Kremlin spokesman Dmitry Peskov regretted what he called a “deliberate and well-prepared provocation” by Britain and supported the harsh warning.

“If unacceptable provocative actions are repeated, if these actions go too far, no options to legitimately protect the borders of the Russian Federation could be ruled out,” Peskov told reporters.

On Wednesday, the Russian Defense Ministry announced that a patrol ship had fired warning shots after HMS Defender ignored a notice against the intrusion and moved 3 kilometers (1.6 nautical miles) into Russian territorial waters near Sevastopol, the main Russian naval base the Crimea, had sailed.

A Russian Su-24 bomber also dropped four bombs in front of the ship to make the Defender change course. Minutes later, the defender left Russian waters, the ministry said.

Britain denied that the Defender was shot at or bombs thrown in its path. It insisted that the ship make a routine voyage via an internationally recognized itinerary and stay in Ukrainian waters.
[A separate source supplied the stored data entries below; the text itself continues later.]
(* ===== verification/ConvTheorems.v ===== *)
(** * Theorems about the conversation store

    Reading back what was written, duplicates in one project, the
    compare-and-swap of appends, the message rows and the index state. *)
From Stdlib Require Import ZArith Lia Ascii.
From S2P Require Import Prelude PyStr Json Hash Clock Config Identity AuthDb AuthStore OAuthStore AuthSystem Samples ConvStore ConvFacts.
Local Open Scope Z_scope.

Section facts.
Context `{HashLib} `{Environ}.
Implicit Types (d : ConvDb) (c : dict) (now : instant).

(** ** Frames of the statements *)

Lemma on_auth_conversations {A} (m : M AuthDb A) : moves (same conversations) (on_auth m).
Proof. intros d. unfold on_auth. by destruct (m (auth_db d)). Qed.
Lemma on_auth_messages {A} (m : M AuthDb A) : moves (same messages) (on_auth m).
Proof. intros d. unfold on_auth. by destruct (m (auth_db d)). Qed.
Lemma ensure_project_same {T} (f : ConvDb → T) now c :
  (∀ A (m : M AuthDb A), moves (same f) (on_auth m)) → moves (same f) (_ensure_project_for_payload now c).
Proof. intros Hf. unfold _ensure_project_for_payload. apply moves_bind; [apply _|apply Hf|]. intros ?. walk. Qed.
Lemma child_rows_conversations c : moves (same conversations) (_replace_child_rows c).
Proof.
  unfold _replace_child_rows, insert_message, replace_chunk.
  walk; try done; try (apply each_moves; [apply _|intros x; walk; try done]).
  all: repeat case_match; simplify_eq; done.
Qed.
Lemma write_convs_run f d r d' : write_convs f d = (r, d') →
  r = Ok tt ∧ d' = on_convs f d ∧ convs_unique (f (conversations d)) = true
  ∨ (∃ msg, r = Raise (IntegrityError msg)) ∧ d' = d.
Proof. unfold write_convs, exec_r. destruct (convs_unique _) eqn:E; intros [= <- <-]; eauto 10. Qed.

(** What the store reads back under an id. *)
Lemma payload_row e r : row_of e r → payload_of (Some r) = Ok (Some (VDict e)).
Proof. intros []. unfold payload_of. by rewrite row_payload, loads_dumps. Qed.
Lemma get_row d v i e r : _validate_memory_id v = Ok i →
  tbl_find (is_conv i) (conversations d) = Some r → row_of e r →
  get v d = (Ok (Some (VDict e)), d).
Proof.
  intros Hi Hr He. unfold get, mbind, M_bind, query, lift. rewrite Hi, Hr. by rewrite (payload_row e).
Qed.
Lemma conv_row_of_id now c new : conv_row_of now c = Ok new → _validate_memory_id (VStr (c_id new)) = Ok (c_id new).
Proof.
  unfold conv_row_of. intros Hr. inv_ok. destruct x2 as [p s]. inv_ok. subst new. by eapply memory_id_ok.
Qed.
Lemma is_conv_refl r : is_conv (c_id r) r = true.
Proof. apply String.eqb_refl. Qed.

Lemma child_rows_unit (u : unit) : u = tt.
Proof. by destruct u. Qed.
Lemma ensure_project_run now c d u d1 : _ensure_project_for_payload now c d = (Ok u, d1) →
  conversations d1 = conversations d ∧ messages d1 = messages d ∧ chunks d1 = chunks d.
Proof.
  intros Hr. unfold _ensure_project_for_payload in Hr. inv_run.
  match goal with H : on_auth _ _ = _ |- _ => unfold on_auth in H; case_match; by simplify_eq end.
Qed.
Lemma conv_row_of_item now c new : conv_row_of now c = Ok new →
  ∃ v, item "id" c = Ok v ∧ _validate_memory_id v = Ok (c_id new).
Proof. unfold conv_row_of. intros Hr. inv_ok. destruct x2 as [p s]. inv_ok. subst new. by eexists. Qed.
(** The steps of an insertion that returned. *)
Lemma insert_run now c d id d' : insert now c d = (Ok id, d') → ∃ new d1,
  conv_row_of now c = Ok new ∧ c_id new = id ∧
  conversations d1 = tbl_upsert (is_conv id) new (set_conv new) (conversations d) ∧
  messages d1 = messages d ∧ chunks d1 = chunks d ∧ _replace_child_rows (stamped c) d1 = (Ok tt, d').
Proof.
  unfold insert. intros Hi.
  apply (proj1 (bind_run _ _ _ _ _)) in Hi as (new & s & Hn & Hi). apply (proj1 (lift_run _ _ _ _)) in Hn as [Hn ->].
  apply (proj1 (transaction_run _ _ _ _)) in Hi.
  apply (proj1 (bind_run _ _ _ _ _)) in Hi as (? & d1 & He & Hi). apply ensure_project_run in He as (E1 & E2 & E3).
  apply (proj1 (bind_run _ _ _ _ _)) in Hi as (? & d2 & Hw & Hi).
  apply write_convs_run in Hw as [(_ & -> & _)|[[? ?] _]]; [|done].
  apply (proj1 (bind_run _ _ _ _ _)) in Hi as ([] & d3 & Hw & Hi).
  apply (proj1 (ret_run _ _ _ _)) in Hi as [<- ->].
  exists new, (on_convs (tbl_upsert (is_conv (c_id new)) new (set_conv new)) d1). cbn. by rewrite E1.
Qed.
Lemma child_rows_keep c d r d' : _replace_child_rows c d = (r, d') → conversations d' = conversations d.
Proof. apply (moves_run (same conversations)), child_rows_conversations. Qed.
(** The row an upsert of a conversation leaves is that conversation's. *)
Lemma upsert_row c new t : row_of c new → ∃ r, row_of c r ∧
  tbl_find (is_conv (c_id new)) (tbl_upsert (is_conv (c_id new)) new (set_conv new) t) = Some r.
Proof.
  intros Hc. rewrite tbl_find_upsert; [|done|apply is_conv_refl].
  destruct (tbl_find _ _) as [r0|] eqn:Hr0; eexists; (split; [|done]); [|done].
  apply row_of_moved; [done|]. apply tbl_find_Some in Hr0 as [_ Er]. by apply String.eqb_eq.
Qed.

Lemma conv_row_of_memory_id now c new i : conv_row_of now c = Ok new → is_conv i new = true → i = c_id new.
Proof. intros _ E. by apply String.eqb_eq in E. Qed.

(** What [insert] writes is what [get] reads: after an insertion that returned
    an id, the store answers that id with the conversation the caller holds, its
    project included, and every other id as before. *)
Theorem insert_get now c d id d' : wf_value (VDict c) →
  insert now c d = (Ok id, d') →
  get (VStr id) d' = (Ok (Some (VDict (stamped c))), d') ∧
  ∀ other, py_str other ≠ id → (get other d').1 = (get other d).1.
Proof.
  intros Hc (new & d1 & Hn & <- & Hd1 & _ & _ & Hch)%insert_run. apply child_rows_keep in Hch. split.
  - destruct (upsert_row (stamped c) new (conversations d)) as (r & Hr & Hf); [by eapply conv_row_of_spec|].
    eapply get_row; [by eapply conv_row_of_id| |exact Hr]. by rewrite Hch, Hd1.
  - intros v Hv. unfold get, mbind, M_bind, query, lift.
    destruct (_validate_memory_id v) as [j|] eqn:Hj; [|done]. apply memory_id_str in Hj as <-.
    rewrite Hch, Hd1, tbl_find_upsert_other; [done| |].
    + apply String.eqb_neq. congruence.
    + unfold is_conv. intros r' E%String.eqb_eq. cbn. rewrite E. split; apply String.eqb_neq; congruence.
Qed.

(** In every reachable store the ids are unique, no project holds two
    conversations with one hash or one imported session, and every row is read
    back as a well-formed conversation whose id, source, hash, upstream thread
    and project are the row's searched columns. *)
Theorem stored_conversations_consistent d : conv_reachable d →
  unique_key c_id (conversations d) ∧ convs_unique (conversations d) = true ∧
  ∀ r, r ∈ conversations d → ∃ e, row_of e r ∧ get (VStr (c_id r)) d = (Ok (Some (VDict e)), d).
Proof.
  intros Hi%conv_reachable_inv. pose proof Hi as []. split_and!; [done|by apply convs_unique_spec|].
  intros r Hr. rewrite Forall_forall in inv_rows. destruct (inv_rows r Hr) as [e He]. exists e. split; [done|].
  eapply get_row; [apply He| |exact He]. eapply (tbl_find_unique c_id); [done| |done|apply is_conv_refl].
  intros r' E. by apply String.eqb_eq.
Qed.

(** ** Duplicates *)

(** A lookup answers with the payload of a row. *)
Definition answers (d : ConvDb) (m : M ConvDb (option value)) : Prop :=
  ∀ v, (m d).1 = Ok (Some v) → ∃ r, r ∈ conversations d ∧ payload_of (Some r) = Ok (Some v).
Lemma answers_find d p : answers d (row ← query (λ d, tbl_find p (conversations d)); lift (payload_of row)).
Proof.
  intros v. unfold mbind, M_bind, query, lift. cbv beta iota. destruct (tbl_find p (conversations d)) as [r|] eqn:E; [|done].
  apply tbl_find_Some in E as [??]. eauto.
Qed.
Lemma oldest_elem rows r : oldest rows = Some r → r ∈ rows.
Proof.
  unfold oldest. intros Hr. rewrite <-(sort_by_perm (λ a b, String.leb (c_created_at a) (c_created_at b))).
  destruct (sort_by _ _); simplify_eq/=. by left.
Qed.
Lemma answers_oldest d p :
  answers d (row ← query (λ d, oldest (tbl_select p (conversations d))); lift (payload_of row)).
Proof.
  intros v. unfold mbind, M_bind, query, lift. cbv beta iota. destruct (oldest _) as [r|] eqn:E; [|done].
  apply oldest_elem, elem_of_tbl_select in E as [??]. eauto.
Qed.
Lemma answers_lift {A} d (x : result A) f : (∀ a, answers d (f a)) → answers d (lift x ≫= f).
Proof. intros Hf v. unfold mbind, M_bind, lift. destruct x; [apply Hf|done]. Qed.
Lemma answers_get d v : answers d (get v).
Proof. apply answers_lift. intros i. apply answers_find. Qed.
Lemma answers_hash d h p : answers d (get_by_conversation_hash h p).
Proof.
  unfold get_by_conversation_hash. destruct h as [h|]; [|done]. destruct (String.eqb h ""); [done|].
  apply answers_find.
Qed.
Lemma answers_session d s p : answers d (get_by_imported_session s p).
Proof. apply answers_lift. intros i. apply answers_oldest. Qed.

Lemma answers_row d m v : conv_inv d → answers d m → (m d).1 = Ok (Some v) →
  ∃ e r, v = VDict e ∧ r ∈ conversations d ∧ row_of e r.
Proof.
  intros Hi Ha (r & Hr & Hp)%Ha. pose proof (inv_rows d Hi) as Hrows. rewrite Forall_forall in Hrows.
  destruct (Hrows r Hr) as [e He]. rewrite (payload_row e) in Hp by done. injection Hp as <-. eauto.
Qed.
(** The existing conversation that a refused insertion resolves to. *)
Definition existing_conversation (d : ConvDb) (id : string) (h : option string) (p : string) : Prop :=
  ∃ e r, r ∈ conversations d ∧ row_of e r ∧ c_id r = id ∧ _conversation_hash e = h ∧ _project_id e = Some p.
Lemma resolve_run i h s p d id b d' : conv_inv d →
  _resolve_insert_new_conflict i h s p d = (Ok (id, b), d') →
  d' = d ∧ b = false ∧ existing_conversation d id h p.
Proof.
  intros Hi Hr.
  assert (d' = d) as ->.
  { symmetry. refine (moves_run eq _ _ _ _ (resolve_moves eq _ _ _ _) Hr). }
  split; [done|]. unfold _resolve_insert_new_conflict in Hr.
  apply (proj1 (bind_run _ _ _ _ _)) in Hr as (v1 & d1 & H1 & Hr).
  assert (d = d1) as <- by (refine (moves_run eq _ _ _ _ (get_by_hash_moves eq _ _) H1)).
  apply (proj1 (bind_run _ _ _ _ _)) in Hr as (v2 & d2 & H2 & Hr).
  assert (d = d2 ∧ (∀ v, v2 = Some v → ∃ e r, v = VDict e ∧ r ∈ conversations d ∧ row_of e r)) as [<- Hv2].
  { assert (Hh : ∀ v, v1 = Some v → ∃ e r, v = VDict e ∧ r ∈ conversations d ∧ row_of e r).
    { intros v ->. eapply answers_row; [done|apply answers_hash|by rewrite H1]. }
    destruct v1 as [v|]; [apply ret_run in H2 as [<- ->]; eauto|].
    destruct s as [s|]; [|apply ret_run in H2 as [<- ->]; eauto].
    destruct (_ || _); [apply ret_run in H2 as [<- ->]; eauto|].
    split; [refine (moves_run eq _ _ _ _ (get_by_session_moves eq _ _) H2)|].
    intros v ->. eapply answers_row; [done|apply answers_session|by rewrite H2]. }
  apply (proj1 (bind_run _ _ _ _ _)) in Hr as (v3 & d3 & H3 & Hr).
  assert (d = d3 ∧ (∀ v, v3 = Some v → ∃ e r, v = VDict e ∧ r ∈ conversations d ∧ row_of e r)) as [<- Hv3].
  { destruct v2 as [v|]; [apply ret_run in H3 as [<- ->]; eauto|].
    split; [refine (moves_run eq _ _ _ _ (get_moves eq _) H3)|].
    intros v ->. eapply answers_row; [done|apply answers_get|by rewrite H3]. }
  destruct v3 as [v|]; [|done]. destruct (Hv3 v eq_refl) as (e & r & -> & Hrow & He).
  destruct (_ && _); [done|]. destruct (_ || _) eqn:Ec; [done|]. prop_bool.
  apply (proj1 (bind_run _ _ _ _ _)) in Hr as (vid & d4 & Hid & Hr).
  apply lift_run in Hid as [Hid ->]. apply ret_run in Hr as [[= <- <-] _].
  split; [done|]. exists e, r. split_and!; try done.
  destruct He. unfold item in Hid. destruct (dict_get "id" e); cbn in *; simplify_eq. done.
Qed.
Lemma integrity_error_run {A} (m h : M ConvDb A) d r d' : on_integrity_error m h d = (r, d') →
  m d = (r, d') ∨ ∃ msg d1, m d = (Raise (IntegrityError msg), d1) ∧ h d1 = (r, d').
Proof. unfold on_integrity_error. destruct (m d) as [[a|[]] d1]; naive_solver. Qed.
(** ** Repair of the manifest *)

Definition _legacy_manifest_chunk_id (memory_id : string) (chunk_index : Z) (item : dict) : string :=
  let message_hash := strip (text_of "message_hash" item) in
  if String.eqb message_hash "" then memory_id +:+ ":" +:+ str_of_Z chunk_index
  else memory_id +:+ ":" +:+ str_of_Z chunk_index +:+ ":" +:+ message_hash.
Definition _manifest_chunk_for_index_repair (memory_id : string) (item : dict) (fallback_index : Z)
    (indexed_by_chunk_index : list (Z * string)) : option dict :=
  chunk_index ← _manifest_chunk_index item fallback_index;
  let own := if truthy (vget "chunk_id" item) then py_str (vget "chunk_id" item) else "" in
  let known := default "" (zassoc chunk_index indexed_by_chunk_index) in
  let chunk_id := if negb (String.eqb own "") then own else if negb (String.eqb known "") then known
                  else _legacy_manifest_chunk_id memory_id chunk_index item in
  Some [("chunk_id", VStr chunk_id); ("chunk_index", VInt chunk_index); ("message_hash", VStr (text_of "message_hash" item));
        ("role", VStr (text_of "role" item)); ("text", VStr (text_of "text" item));
        ("index_state", VStr (py_str (vget_or "index_state" (VStr (state_value PENDING)) item)))].
(** [indexed_chunk_ids] is empty when none are given. *)
Definition _manifest_chunks_for_index_repair (conversation : dict) (indexed_chunk_ids : list string) : result (list dict) :=
  let chunk_ids := sorted_strs indexed_chunk_ids in
  targets ← from_chunk_ids chunk_ids;
  indexed_by_chunk_index ← index_chunk_ids_by_chunk_index chunk_ids;
  let memory_id := text_of "id" conversation in
  Ok (omap (λ im,
    if match indexed_chunk_ids with [] => false | _ => negb (matches targets im.2) end then None
    else _manifest_chunk_for_index_repair memory_id im.2 im.1 indexed_by_chunk_index)
    (enumerate 0 (_index_chunk_manifest conversation))).

(** ** Batches of texts *)

Definition json_bytes (text : string) : Z := utf8_len (json_dumps (VStr text)).
(** [_embedding_batch_input_bytes] *)
Definition _embedding_batch_input_bytes (texts : list string) : Z := utf8_len (json_dumps (VList (map VStr texts))).
Definition limit_of (v : value) : option Z := match v with VInt z => Some z | _ => None end.

(** The batches closed so far, the current one and its size in bytes. *)
Record batching := mk_batching { batches : list (list string); current : list string; current_bytes : Z }.
Definition add_text (size_limit : Z) (byte_limit : option Z) (b : batching) (text : string) : result batching :=
  let text_bytes := json_bytes text in
  let exceeds n := match byte_limit with Some l => l <? n | None => false end in
  _ ← guard_err (exceeds (2 + text_bytes)) (ValueError "Embedding input exceeds provider max_batch_input_bytes");
  match current b with
  | [] => Ok (mk_batching (batches b) [text] (current_bytes b + text_bytes))
  | _ =>
      if (size_limit <=? Z.of_nat (length (current b))) || exceeds (current_bytes b + 1 + text_bytes)
      then Ok (mk_batching (batches b ++ [current b]) [text] (2 + text_bytes))
      else Ok (mk_batching (batches b) (current b ++ [text]) (current_bytes b + 1 + text_bytes))
  end.
Definition _embedding_text_batches (texts : list string) (max_batch_size max_batch_input_bytes : value) : result (list (list string)) :=
  let size_limit := default (if Z.of_nat (length texts) =? 0 then 1 else Z.of_nat (length texts)) (limit_of max_batch_size) in
  let byte_limit := limit_of max_batch_input_bytes in
  _ ← guard_err ((size_limit <? 1) || match byte_limit with Some l => l <? 1 | None => false end)
        (ValueError "Embedding provider batch limits must be positive integers");
  b ← fold_result (add_text size_limit byte_limit) (mk_batching [] [] 2) texts;
  Ok (match current b with [] => batches b | c => batches b ++ [c] end).
(* ===== verification/PipelineFacts.v ===== *)
(** * Guarantees of summaries and of the ingestion pipeline

    The profile keeps the newest fact of each value, a stored summary is read
    back, and the length of a truncated text.  What a payload can change: nothing
    derived from it is stored unless it is valid and clean, a conversation that is
    already stored is left as it is, a conversation is indexed with all its chunks
    or marked as failed, and a refused decision on a pending memory changes
    nothing. *)
From Stdlib Require Import ZArith Lia Ascii Sorted.
From S2P Require Import Prelude PyStr Json Hash Clock Config Identity AuthDb AuthStore OAuthStore AuthSystem Regex Samples Scope Threads Normalize ConvStore ConvFacts ConvTheorems Append AuditLog LineageFacts Sensitive FactValidation FactExtract Graph FactStore Chunks ChunkFacts Summaries Ingest.
Local Open Scope Z_scope.

(** * Guarantees of generated summaries *)

(** ** The profile *)

Section first_of_key.
Context {A K : Type} `{EqDecision K} (key : A → K) (R : A → A → Prop).

Lemma first_of_key_spec l : ∀ seen, NoDup (map key (first_of_key key seen l)) ∧
  (∀ x, x ∈ first_of_key key seen l → x ∈ l ∧ key x ∉ seen) ∧ sublist (first_of_key key seen l) l.
Proof.
  induction l as [|x l IH]; cbn [first_of_key map]; intros seen.
  - split_and!; [constructor|by intros ? ?%elem_of_nil|constructor].
  - case_bool_decide as Hx.
    + destruct (IH seen) as (H1 & H2 & H3). split_and!; [done| |by constructor].
      intros y [? ?]%H2. split; [by right|done].
    + destruct (IH (key x :: seen)) as (H1 & H2 & H3). cbn [map]. split_and!; [| |by constructor].
      * apply NoDup_cons. split; [|done]. intros (y & Hy & Ey)%elem_of_map. destruct (H2 y Hy) as [_ Hn].
        apply Hn. rewrite <-Ey. by left.
      * intros y [->|[? Hn]%H2]%elem_of_cons; [split; [by left|done]|]. split; [by right|].
        intros ?. apply Hn. by right.
Qed.
(** Every element left out comes after one with its key. *)
Lemma first_of_key_covers l : (∀ x, R x x) → StronglySorted R l → ∀ seen x, x ∈ l → key x ∉ seen →
  ∃ y, y ∈ first_of_key key seen l ∧ key y = key x ∧ R y x.
Proof.
  intros Hrefl. induction 1 as [|z l Hl IH Hz]; intros seen x Hx Hn; [by apply elem_of_nil in Hx|].
  rewrite List.Forall_forall in Hz. cbn [first_of_key]. apply elem_of_cons in Hx. case_bool_decide as Hd.
  - destruct Hx as [->|Hx]; [done|]. by apply IH.
  - destruct (decide (key z = key x)) as [Ez|Ez].
    + exists z. split; [by left|]. split; [done|]. destruct Hx as [->|Hx]; [apply Hrefl|].
      apply Hz. by rewrite <-list_elem_of_In.
    + destruct Hx as [->|Hx]; [done|]. destruct (IH (key z :: seen) x Hx) as (y & Hy & ? & ?).
      { intros [E|?]%elem_of_cons; congruence. }
      exists y. split; [by right|done].
Qed.
End first_of_key.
Britain, like most countries in the world, recognizes Crimea as part of Ukraine despite Russia’s annexation of the peninsula in 2014.

U.K. Prime Minister Boris Johnson refused to say whether he personally authorized the defense attorney’s trip, but suggested the Royal Navy would make a point with this route.

“The important point is that we do not recognize the Russian annexation of Crimea, it is part of a sovereign Ukrainian territory,” said Johnson on Thursday during a visit to an army barracks in England. “It was absolutely right that we defend the law and pursue freedom of navigation as we did, take the shortest route between two points, and we did.”

He denied that UK-Russia relations were at an all-time low, noting that “I can remember times in my life when things were much worse”.

In April, Russia declared a large area off Crimea closed to foreign naval ships until November, a move that sparked violent protests from Ukraine and the West.